═════ Listed entries ═════

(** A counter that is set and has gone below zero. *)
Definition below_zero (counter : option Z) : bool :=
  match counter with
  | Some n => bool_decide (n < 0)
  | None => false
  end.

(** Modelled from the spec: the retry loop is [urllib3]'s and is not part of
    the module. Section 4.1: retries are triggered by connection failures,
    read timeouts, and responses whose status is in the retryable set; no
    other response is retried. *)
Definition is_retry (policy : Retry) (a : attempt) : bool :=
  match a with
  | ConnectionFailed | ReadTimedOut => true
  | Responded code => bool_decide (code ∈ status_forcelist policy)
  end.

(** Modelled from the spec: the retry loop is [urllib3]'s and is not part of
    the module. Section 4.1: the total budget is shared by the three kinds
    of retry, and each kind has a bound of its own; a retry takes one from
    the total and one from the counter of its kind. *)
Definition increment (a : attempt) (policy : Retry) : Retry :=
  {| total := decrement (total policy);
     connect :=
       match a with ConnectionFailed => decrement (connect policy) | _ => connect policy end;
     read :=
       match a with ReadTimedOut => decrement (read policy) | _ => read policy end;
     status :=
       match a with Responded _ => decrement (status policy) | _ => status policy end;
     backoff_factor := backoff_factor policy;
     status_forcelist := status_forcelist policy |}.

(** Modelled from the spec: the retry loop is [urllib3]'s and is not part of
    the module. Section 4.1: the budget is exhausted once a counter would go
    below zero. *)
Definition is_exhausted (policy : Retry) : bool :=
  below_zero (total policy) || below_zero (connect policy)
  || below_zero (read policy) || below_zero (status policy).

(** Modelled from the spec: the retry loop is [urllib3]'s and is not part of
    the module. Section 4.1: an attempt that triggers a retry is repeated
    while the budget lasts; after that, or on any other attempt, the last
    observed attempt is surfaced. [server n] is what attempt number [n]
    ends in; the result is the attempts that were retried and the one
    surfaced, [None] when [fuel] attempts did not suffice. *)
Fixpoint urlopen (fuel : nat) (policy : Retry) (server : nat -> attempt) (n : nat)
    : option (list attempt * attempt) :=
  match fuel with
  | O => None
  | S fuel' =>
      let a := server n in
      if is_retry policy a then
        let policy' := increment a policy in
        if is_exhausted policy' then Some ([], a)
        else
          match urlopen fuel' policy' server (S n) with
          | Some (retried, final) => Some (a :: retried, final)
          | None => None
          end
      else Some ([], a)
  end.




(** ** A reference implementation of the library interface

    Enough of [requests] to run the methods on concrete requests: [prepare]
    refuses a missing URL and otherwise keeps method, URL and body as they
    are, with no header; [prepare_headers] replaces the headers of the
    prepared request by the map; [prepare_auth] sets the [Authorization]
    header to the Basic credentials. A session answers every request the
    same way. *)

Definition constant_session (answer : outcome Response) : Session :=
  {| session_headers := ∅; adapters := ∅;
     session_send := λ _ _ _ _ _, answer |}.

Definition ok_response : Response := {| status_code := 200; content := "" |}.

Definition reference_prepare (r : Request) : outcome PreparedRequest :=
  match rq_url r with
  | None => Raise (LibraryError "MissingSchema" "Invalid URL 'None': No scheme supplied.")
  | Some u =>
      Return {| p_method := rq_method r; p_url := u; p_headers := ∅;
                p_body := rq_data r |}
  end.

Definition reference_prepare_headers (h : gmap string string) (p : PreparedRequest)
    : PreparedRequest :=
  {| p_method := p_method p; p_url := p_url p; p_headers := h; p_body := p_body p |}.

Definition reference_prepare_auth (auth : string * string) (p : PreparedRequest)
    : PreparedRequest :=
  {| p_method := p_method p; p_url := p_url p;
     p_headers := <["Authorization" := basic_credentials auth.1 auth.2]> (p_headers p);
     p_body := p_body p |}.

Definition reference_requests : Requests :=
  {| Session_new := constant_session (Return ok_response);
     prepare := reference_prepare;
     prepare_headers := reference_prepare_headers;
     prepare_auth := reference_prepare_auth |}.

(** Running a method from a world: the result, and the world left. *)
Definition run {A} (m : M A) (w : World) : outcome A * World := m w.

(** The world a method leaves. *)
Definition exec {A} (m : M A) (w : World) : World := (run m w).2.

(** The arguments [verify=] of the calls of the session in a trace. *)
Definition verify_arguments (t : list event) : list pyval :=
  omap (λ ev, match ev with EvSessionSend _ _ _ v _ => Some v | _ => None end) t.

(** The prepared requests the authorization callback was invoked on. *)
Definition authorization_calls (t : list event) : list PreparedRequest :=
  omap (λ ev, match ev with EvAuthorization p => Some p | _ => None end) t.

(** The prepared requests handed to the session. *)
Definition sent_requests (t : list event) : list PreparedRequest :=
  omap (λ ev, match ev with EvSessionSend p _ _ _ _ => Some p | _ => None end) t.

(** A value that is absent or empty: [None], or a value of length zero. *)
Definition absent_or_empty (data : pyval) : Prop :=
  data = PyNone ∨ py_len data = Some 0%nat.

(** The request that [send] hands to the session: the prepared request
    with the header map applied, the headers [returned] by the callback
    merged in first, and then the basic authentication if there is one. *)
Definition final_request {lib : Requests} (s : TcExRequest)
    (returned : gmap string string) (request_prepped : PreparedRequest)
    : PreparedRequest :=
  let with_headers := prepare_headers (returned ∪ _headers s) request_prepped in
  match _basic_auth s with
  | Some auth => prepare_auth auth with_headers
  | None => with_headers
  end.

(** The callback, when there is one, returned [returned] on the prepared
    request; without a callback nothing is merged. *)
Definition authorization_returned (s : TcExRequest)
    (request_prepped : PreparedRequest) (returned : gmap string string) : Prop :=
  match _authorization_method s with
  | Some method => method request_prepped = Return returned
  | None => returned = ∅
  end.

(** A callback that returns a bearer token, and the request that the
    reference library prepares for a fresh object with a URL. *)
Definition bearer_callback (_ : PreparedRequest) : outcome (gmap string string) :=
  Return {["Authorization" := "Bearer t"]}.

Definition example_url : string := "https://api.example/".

═════

**Work item**
Copy each line containing the word "ConnectionFailed" from the data.

**Exercise solution**
  | ConnectionFailed | ReadTimedOut => true
       match a with ConnectionFailed => decrement (connect policy) | _ => connect policy end;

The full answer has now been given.